Why does WordPress rely on an fully qualified site_url with a 15-step plan for moving a site?

From the Moving WordPress codex page (emphasis mine):

When your domain name or URLs change there are additional concerns. The files
and database can be moved, however references to the old domain name
or location will remain in the database, and that can cause issues
with links or theme display.

If you do a search and replace on your entire database to change the
URLs, you can cause issues with data serialization, due to the fact
that some themes and widgets store values with the length of your URL
marked. When this changes, things break. To avoid that serialization
issue, you have two options:

  1. Only perform a search and replace on the wp_posts table.
  2. Use the Search and Replace for WordPress Databases Script to safely change all instances. ( If you are a developer, use this
    option. It is a one step process as opposed to
    the 15-step procedure
    below )

What are the benefits of saving the site_url vs. using relative links? Is it because of performance? Or is there some other benefit (e.g.
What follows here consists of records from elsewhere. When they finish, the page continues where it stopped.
Definition proc_exit (exit_code : Z) (s : procs) : procs * cpu :=
  if current_proc s <? 0 then halt s
  else
    let exiting := current_proc s in
    let s1 := proc_terminate exiting exit_code s in
    let old_space := space (pcb_at s1 exiting) in
    let next := find_next s1 in
    if next <? 0 then halt s1
    else
      let s2 := switch_to next s1 in
      let s3 :=
        match old_space with
        | AS_NULL => s2
        | sp => if bool_decide (sp = space (pcb_at s2 next)) then s2
                else set_mach (vmm_destroy_address_space kernel_space sp (mach s2)) s2
        end in
      (s3, Resume (context (pcb_at s3 next))).

Definition wait_collect (pid : Z) (s : procs) : procs * Z :=
  let child_idx := proc_find_index pid s in
  if child_idx <? 0 then (s, u64_error)
  else (proc_reap child_idx s, ExitCode (proc (pcb_at s child_idx))).
(** [proc_wait_pid] as far as its [proc_yield], and [wait_collect] from there.
    When the yield does nothing the two run on. *)
Definition proc_wait_pid (pid : Z) (s : procs) : procs * wait_result :=
  let child_idx := proc_find_index pid s in
  if child_idx <? 0 then (s, Returned u64_error)
  else if bool_decide (state (pcb_at s child_idx) = PROC_ZOMBIE) then
    let '(s', r) := wait_collect pid s in (s', Returned r)
  else
    let parent_idx := proc_find_index (proc_get_current_pid s) s in
    if parent_idx <? 0 then (s, Returned u64_error)
    else
      let s1 := upd parent_idx (set_state PROC_BLOCKED) (upd_proc parent_idx (set_PWaiting (u32 pid)) s) in
      if yields s1 then (s1, Yielded) else let '(s', r) := wait_collect pid s1 in (s', Returned r).

(** ** Creation *)

Definition x86_64_GDT_CODE_SEGMENT : Z := 0x08.
Definition x86_64_GDT_DATA_SEGMENT : Z := 0x10.
Definition x86_64_GDT_USER_CODE_SEGMENT : Z := 0x20.
Definition x86_64_GDT_USER_DATA_SEGMENT : Z := 0x18.

Definition kernel_stack_end (slot : Z) : Z := align_down16 (kernel_stack slot + PROC_STACK_SIZE).
Definition new_proc (s : procs) (parent priority : Z) (t : ProcType) (owner : Z) : Proc_t :=
  let g := user_get_gid udb owner in
  mkProc (next_pid s) parent priority 0 NO_PID 0 t owner owner owner g g g.

Definition proc_create_internal (entry priority parent : Z) (t : ProcType)
    (code_start code_end stack_base stack_top initial_rsp : Z) (sp : as_ptr) (owner : Z) (s : procs)
  : procs * Z :=
  let slot := pcb_alloc_slot s in
  if slot <? 0 then (s, -1)
  else
    let k := kernel_stack_end slot in
    let regs := fun c d sp' => mkRegs 0 0 0 0 0 0 0 0 0 0 0 0 0 0 0 0 0 entry c 0x202 sp' d in
    let pcb :=
      match t with
      | PROC_TYPE_KERNEL =>
          mkPCB (new_proc s parent priority t owner) PROC_READY
            (regs x86_64_GDT_CODE_SEGMENT x86_64_GDT_DATA_SEGMENT k) sp k no_layout (-1) [47]
      | PROC_TYPE_USER =>
          mkPCB (new_proc s parent priority t owner) PROC_READY
            (regs (Z.lor x86_64_GDT_USER_CODE_SEGMENT 3) (Z.lor x86_64_GDT_USER_DATA_SEGMENT 3) initial_rsp) sp k
            (mkLayout code_start code_end stack_base stack_top (page_up code_end) (page_up code_end)) (-1) [47]
      end in
    (set_next_pid (u32 (next_pid s + 1)) (upd slot (fun _ => pcb) s), int_of_u32 (next_pid s)).

Definition proc_create_kernel_as (owner entry priority parent : Z) (s : procs) : procs * Z :=
  if negb (user_exists udb owner) then (s, -1)
  else proc_create_internal entry priority parent PROC_TYPE_KERNEL 0 0 0 0 0 AS_NULL owner s.
Definition proc_create_kernel (entry priority parent : Z) (s : procs) : procs * Z :=
  proc_create_internal entry priority parent PROC_TYPE_KERNEL 0 0 0 0 0 AS_NULL UID_ROOT s.

(** [idle_fn] is the address of [idle]. *)
Definition proc_init (idle_fn : Z) (s : procs) : procs :=
  fst (proc_create_kernel idle_fn 0 0
    (mkProcs (replicate (Z.to_nat MAX_PROCESSES) null_pcb) (-1) 1 false USER_CODE_BASE 0
       (mach s) (cr3 s) (tss_rsp0 s))).

(** The stack of the next process: base, top and first stack pointer. *)
Definition user_map_stack (proc_space : as_ptr) (s : procs) : machine * option (Z * Z * Z) :=
  let slot := pcb_alloc_slot s in
  if slot <? 0 then (mach s, None)
  else
    let stack_top := USER_STACK_ARENA + (slot + 1) * USER_STACK_VSIZE in
    let stack_base := stack_top - USER_STACK_VSIZE in
    if USER_SPACE_END <? stack_top then (mach s, None)
    else
      let first_stack_page := page_down (stack_top - 8 * PAGE_SIZE) in
      let '(m1, ok) := stack_loop kernel_space 8 proc_space first_stack_page (cr3 s) (mach s) in
      if negb ok then (m1, None)
      else (m1, Some (stack_top, stack_base, align_down16 (stack_top - 16))).

(** [proc_create_user] for [owner]: the program [entry, end_marker) of the
    kernel image, copied into the address space of the kernel. *)
Definition create_user_for (owner entry end_marker priority parent : Z) (s : procs) : procs * Z :=
  if (entry =? 0) || (end_marker =? 0) then (s, -1)
  else
    let code_size := u64 (end_marker - entry) in
    if (code_size =? 0) || (USER_CODE_LIMIT - USER_CODE_BASE <? code_size) then (s, -1)
    else
      let alloc_size := page_up code_size in
      let user_code_va := next_user_code_addr s in
      if USER_CODE_LIMIT <=? u64 (user_code_va + alloc_size) then (s, -1)
      else
        let '(m1, ok) := code_loop kernel_space (Z.to_nat (alloc_size / PAGE_SIZE)) user_code_va entry code_size
                           0 (cr3 s) (mach s) in
        let s1 := set_mach m1 s in
        if negb ok then (s1, -1)
        else
          let '(m2, stack) := user_map_stack AS_KERNEL s1 in
          let s2 := set_mach m2 s1 in
          match stack with
          | None => (s2, -1)
          | Some (stack_top, stack_base, initial_rsp) =>
              let '(s3, pid) := proc_create_internal user_code_va priority parent PROC_TYPE_USER user_code_va
                                  (user_code_va + code_size) stack_base stack_top initial_rsp AS_NULL owner s2 in
              if pid <? 0 then (s3, -1) else (set_next_code (user_code_va + alloc_size) s3, pid)
          end.
Definition proc_create_user (entry end_marker priority parent : Z) (s : procs) : procs * Z :=
  create_user_for UID_ROOT entry end_marker priority parent s.
Definition proc_create_user_as (owner entry end_marker priority parent : Z) (s : procs) : procs * Z :=
  if negb (user_exists udb owner) then (s, -1) else create_user_for owner entry end_marker priority parent s.
Lemma kill_removes_subtree_witness :
  let '(s', r) := proc_kill_as demo_kernel root_db 0 3 demo_procs in
  r = 0 /\ state (pcb_at s' 2) = PROC_ZOMBIE /\ state (pcb_at s' 3) = PROC_UNUSED /\ state (pcb_at s' 1) = PROC_READY.
Proof.
  pose proof (kill_removes_subtree demo_kernel root_db 0 3 demo_procs 2 demo_inv eq_refl ltac:(done) ltac:(done)
    ltac:(done) eq_refl ltac:(done) ltac:(vm_compute; reflexivity)) as H.
  destruct (proc_kill_as demo_kernel root_db 0 3 demo_procs) as [s' r]. destruct H as (Hr & H2 & Hat).
  split; [exact Hr|]. split; [by rewrite H2|]. split.
  - rewrite (proj1 (Hat 3 ltac:(done) ltac:(done))); [reflexivity|]. by apply desc_child.
  - rewrite (proj2 (Hat 1 ltac:(done) ltac:(done))); [reflexivity|].
    intros Hd. pose proof (descends_younger demo_procs 3 1 (inv_older _ demo_inv) Hd) as Hlt. vm_compute in Hlt. discriminate.
Defined.

Lemma exit_wakes_waiting_parent_witness :
  let '(s', next) := proc_exit demo_kernel 7 demo_procs in
  state (pcb_at s' 2) = PROC_ZOMBIE /\ snd (wait_collect demo_kernel 3 s') = 7.
Proof.
  pose proof (exit_wakes_waiting_parent demo_kernel 7 demo_procs 2 1 demo_inv eq_refl eq_refl ltac:(done) ltac:(done)
    ltac:(done) ltac:(done) eq_refl eq_refl) as H.
  destruct (proc_exit demo_kernel 7 demo_procs) as [s' next]. cbv zeta in H.
  destruct H as (_ & _ & _ & _ & _ & _ & _ & Hz & H). split; [exact Hz|].
  change (PID (proc (pcb_at demo_procs 2))) with 3 in H.
  destruct (wait_collect demo_kernel 3 s') as [s'' r]. destruct H as (Hr & _). rewrite Hr. reflexivity.
Defined.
SEO-related or technical) when hyperlinks in the content are fully qualified?

Because it certainly makes WordPress more difficult to use when developing in a team, when you have a shared database with your test/acceptance environment, and when ‘going live’ with a WordPress website.

1 Answer
1

This question has been discussed several times on the WordPress Hackers email list, I’d recommend Googling something like wp-hackers absolute relative to get an overview of the various lively debates that have taken place over the years.

Personally I use the searchreplacedb2 script whenever I migrate a database between URLs, e.g. from live to local/test/dev.